Development of interactive, human-centered automation should be built on theory and empirical research. To support the research & development processes systematically, a Socio-Cognitive Engineering (SCE) method was constructed for building, maintaining and re-using design knowledge based on the following principles:
- Creating human-centered automation is a multi-disciplinary collaborative activity
- Functional modules are defined and tested incrementally in an iterative refinement process
- Design decisions are explicitly based on claims analyses, explicating the up-downside tradeoffs
- Keeping and sharing the design rationale is key for progress and coherence in automation development
In an international project, the European Space Agency asked to establish a sound requirements baseline for a "Mission Execution Crew Assistant" (MECA) for future manned deep space missions (e.g. to Mars).

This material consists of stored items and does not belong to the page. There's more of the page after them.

(** * Janggi engine: move generation, legality filter and turn bookkeeping

    A shallow embedding of [JanggiEngine.py] (classes [Move] and
    [JanggiGame]) together with the properties of its move generator,
    of [get_valid_moves], [make_move] and [undo_move].

    Conventions of the embedding.
    - A board cell is a two-character string in the source: ["--"] for an
      empty point, otherwise a colour letter ([R] or [B]) followed by a kind
      letter ([P R H C E G K]).  It is the inductive [cell] here.
    - [self._board] is a Python list of ten lists of nine cells; it is a
      [list (list cell)] read with stdpp's lookup and written with stdpp's
      insert.  Every subscript in the source is protected by a bounds test
      (rows 0..9, columns 0..8, or a palace range), so on a 10x9 grid no
      access is out of range and Python's negative-index wrap-around is
      never exercised.  Statements that do not ask for [wf_board] hold of
      every list of lists, in particular of the 10x9 grids, the only
      boards the program builds.
    - Coordinates are [Z]: the source computes [row - 1], [col + d * i], ...
      and tests the sign afterwards.
    - A per-piece rule appends to the list [moves] it is handed.  Here a
      rule returns the moves it appends, in the order it appends them, and
      [get_X_moves] puts them behind the list it is handed.
    - The methods that mutate [self] take the game record and return the
      new one next to their result.
    - Of [JanggiMain.py] the event loop of [main] is embedded: the
      translation of a mouse position, the click and key handling, and the
      subscript [highlightSquares] makes; drawing itself is not. *)

From Stdlib Require Import ZArith List Bool Lia.
From Stdlib Require String Ascii.
From stdpp Require Import base list list_numbers.
Import ListNotations.
Import String.StringSyntax Ascii.AsciiSyntax.
Open Scope Z_scope.
Delimit Scope string_scope with string.
Delimit Scope char_scope with char.

(** ** Pieces and cells *)

Inductive side := RED | BLUE.

Inductive kind := Pawn | Rook | Horse | Cannon | Elephant | Guard | King.

Inductive cell :=
| Empty                         (* "--" *)
| Pc (s : side) (k : kind).     (* colour letter, kind letter *)

Definition opp (s : side) : side :=
  match s with RED => BLUE | BLUE => RED end.

Definition side_eqb (a b : side) : bool :=
  match a, b with
  | RED, RED | BLUE, BLUE => true
  | _, _ => false
  end.

(** [piece == "--"] *)
Definition is_empty (p : cell) : bool :=
  match p with Empty => true | Pc _ _ => false end.

(** [piece[0] == "R"] (for [s = RED]) or [piece[0] == "B"] (for [s = BLUE]) *)
Definition has_side (s : side) (p : cell) : bool :=
  match p with Empty => false | Pc s' _ => side_eqb s' s end.

(** [piece[1] == "C"] *)
Definition is_cannon (p : cell) : bool :=
  match p with Pc _ Cannon => true | _ => false end.

(** [piece == "RK"] (for [s = RED]) or [piece == "BK"] (for [s = BLUE]) *)
Definition is_general (s : side) (p : cell) : bool :=
  match p with Pc s' King => side_eqb s' s | _ => false end.

(** ** The board *)

Abbreviation board := (list (list cell)).

Definition get_cell (b : board) (r c : Z) : cell :=
  match b !! Z.to_nat r with
  | Some line =>
      match line !! Z.to_nat c with
      | Some p => p
      | None => Empty
      end
  | None => Empty
  end.

Definition set_cell (b : board) (r c : Z) (v : cell) : board :=
  match b !! Z.to_nat r with
  | Some line => <[Z.to_nat r := <[Z.to_nat c := v]> line]> b
  | None => b
  end.

Definition wf_board (b : board) : Prop :=
  length b = 10%nat /\ Forall (fun line => length line = 9%nat) b.

(** [0 <= r <= 9 and 0 <= c <= 8] *)
Definition in_grid (r c : Z) : bool :=
  (0 <=? r) && (r <=? 9) && (0 <=? c) && (c <=? 8).

(** [0 <= r <= 2 and 3 <= c <= 5], the palace on RED's home rows *)
Definition in_top_palace (r c : Z) : bool :=
  (0 <=? r) && (r <=? 2) && (3 <=? c) && (c <=? 5).

(** [7 <= r <= 9 and 3 <= c <= 5], the palace on BLUE's home rows *)
Definition in_bottom_palace (r c : Z) : bool :=
  (7 <=? r) && (r <=? 9) && (3 <=? c) && (c <=? 5).

(** [7 <= r <= 9 and 3 <= c <= 5 or 0 <= r <= 2 and 3 <= c <= 5] *)
Definition in_any_palace (r c : Z) : bool :=
  in_bottom_palace r c || in_top_palace r c.

(** [range(lo, hi)] *)
Definition range (lo hi : Z) : list Z := seqZ lo (hi - lo).

(** ** Class [Move] *)

Record Move := {
  get_start_row : Z;
  get_start_col : Z;
  get_end_row : Z;
  get_end_col : Z;
  get_piece_moved : cell;
  get_piece_captured : cell
}.

(** [Move(startSq, endSq, board)]: the two cells are read when the move is
    built and never again. *)
Definition new_Move (startSq endSq : Z * Z) (b : board) : Move :=
  {| get_start_row := fst startSq;
     get_start_col := snd startSq;
     get_end_row := fst endSq;
     get_end_col := snd endSq;
     get_piece_moved := get_cell b (fst startSq) (snd startSq);
     get_piece_captured := get_cell b (fst endSq) (snd endSq) |}.

(** ** Per-piece rules *)

Definition directions : list (Z * Z) := [(1, 0); (-1, 0); (0, -1); (0, 1)].
Definition diagnolCor : list (Z * Z) := [(-1, -1); (1, -1); (-1, 1); (1, 1)].
Definition check_directions : list (Z * Z) := [(1, -1); (-1, -1); (1, -1); (-1, 1)].
Definition right_directions : list (Z * Z) := [(1, 1); (-1, 1); (-1, -1); (1, 1)].

Definition top_diagonalPos : list (Z * Z) :=
  [(0, 3); (2, 3); (0, 5); (2, 5); (1, 4)].
Definition bottom_diagonalPos : list (Z * Z) :=
  [(9, 3); (7, 3); (9, 5); (7, 5); (8, 4)].
Definition all_diagonalPos : list (Z * Z) :=
  bottom_diagonalPos ++ top_diagonalPos.

Section Rules.
Variable b : board.
Variables row col : Z.

Definition mv (r c : Z) : Move := new_Move (row, col) (r, c) b.

(** [if p == "--": append  elif p[0] == enemy: append] *)
Definition land_elif (enemy : side) (r c : Z) : list Move :=
  let p := get_cell b r c in
  if is_empty p then [mv r c]
  else if has_side enemy p then [mv r c]
  else [].

(** [if p == "--": append] followed by [if p[0] == enemy: append] *)
Definition land_if_if (enemy : side) (r c : Z) : list Move :=
  let p := get_cell b r c in
  (if is_empty p then [mv r c] else []) ++
  (if has_side enemy p then [mv r c] else []).

(** [for i in diagonalPos: if row == i[0] and col == i[1]:
       for c in diagnolCor: ... if <zone>(dRow, dCol): <two ifs>] *)
Definition diagonal_steps (diagonalPos : list (Z * Z))
    (zone : Z -> Z -> bool) (enemy : side) : list Move :=
  flat_map (fun i =>
    if (row =? fst i) && (col =? snd i) then
      flat_map (fun c =>
        let dRow := row + fst c in
        let dCol := col + snd c in
        if zone dRow dCol then land_if_if enemy dRow dCol else [])
        diagnolCor
    else []) diagonalPos.

(** *** [get_pawn_moves] *)
Definition pawn_moves (turn : side) : list Move :=
  match turn with
  | RED =>
      (if (0 <=? row + 1) && (row + 1 <=? 9)
       then land_elif BLUE (row + 1) col else []) ++
      (if (0 <=? col + 1) && (col + 1 <=? 8)
       then land_elif BLUE row (col + 1) else []) ++
      (if (0 <=? col - 1) && (col - 1 <=? 8)
       then land_elif BLUE row (col - 1) else []) ++
      diagonal_steps top_diagonalPos in_bottom_palace BLUE
  | BLUE =>
      (if (0 <=? row - 1) && (row - 1 <=? 9)
       then land_elif RED (row - 1) col else []) ++
      (if (0 <=? col + 1) && (col + 1 <=? 8)
       then land_elif RED row (col + 1) else []) ++
      (if (0 <=? col - 1) && (col - 1 <=? 8)
       then land_elif RED row (col - 1) else []) ++
      diagonal_steps bottom_diagonalPos in_top_palace RED
  end.

(** *** [get_rook_moves] *)

(** One turn of [for i in range(1, 10)]; the state is [mark] and the
    moves appended so far in this direction. *)
Definition rook_step (own : side) (d : Z * Z)
    (st : Z * list Move) (i : Z) : Z * list Move :=
  let '(mark, out) := st in
  let endRow := row + fst d * i in
  let endCol := col + snd d * i in
  if in_grid endRow endCol then
    let endPiece := get_cell b endRow endCol in
    if mark =? 0 then
      if has_side own endPiece then (1, out)
      else if is_empty endPiece then (mark, out ++ [mv endRow endCol])
      else if has_side (opp own) endPiece then (1, out ++ [mv endRow endCol])
      else (mark, out)
    else (mark, out)
  else (mark, out).

Definition rook_slide (own : side) (d : Z * Z) : list Move :=
  snd (fold_left (rook_step own d) (range 1 10) (0, [])).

As a concise method was lacking for the research & development of the envisioned human-automation system, a first version of the SCE methodology was constructed and applied. This methodology combines approaches from user-centered design, cognitive engineering and requirements analyses to establish a coherent "self-explaining" requirements baseline consisting of:
- The foundation that captures the relevant domain, human factors and technological knowledge.
- The specification of the objectives, use cases, functions (requirements) and the (expected) effects (claims).
- The evaluation that validates these claims and advances the foundation knowledge.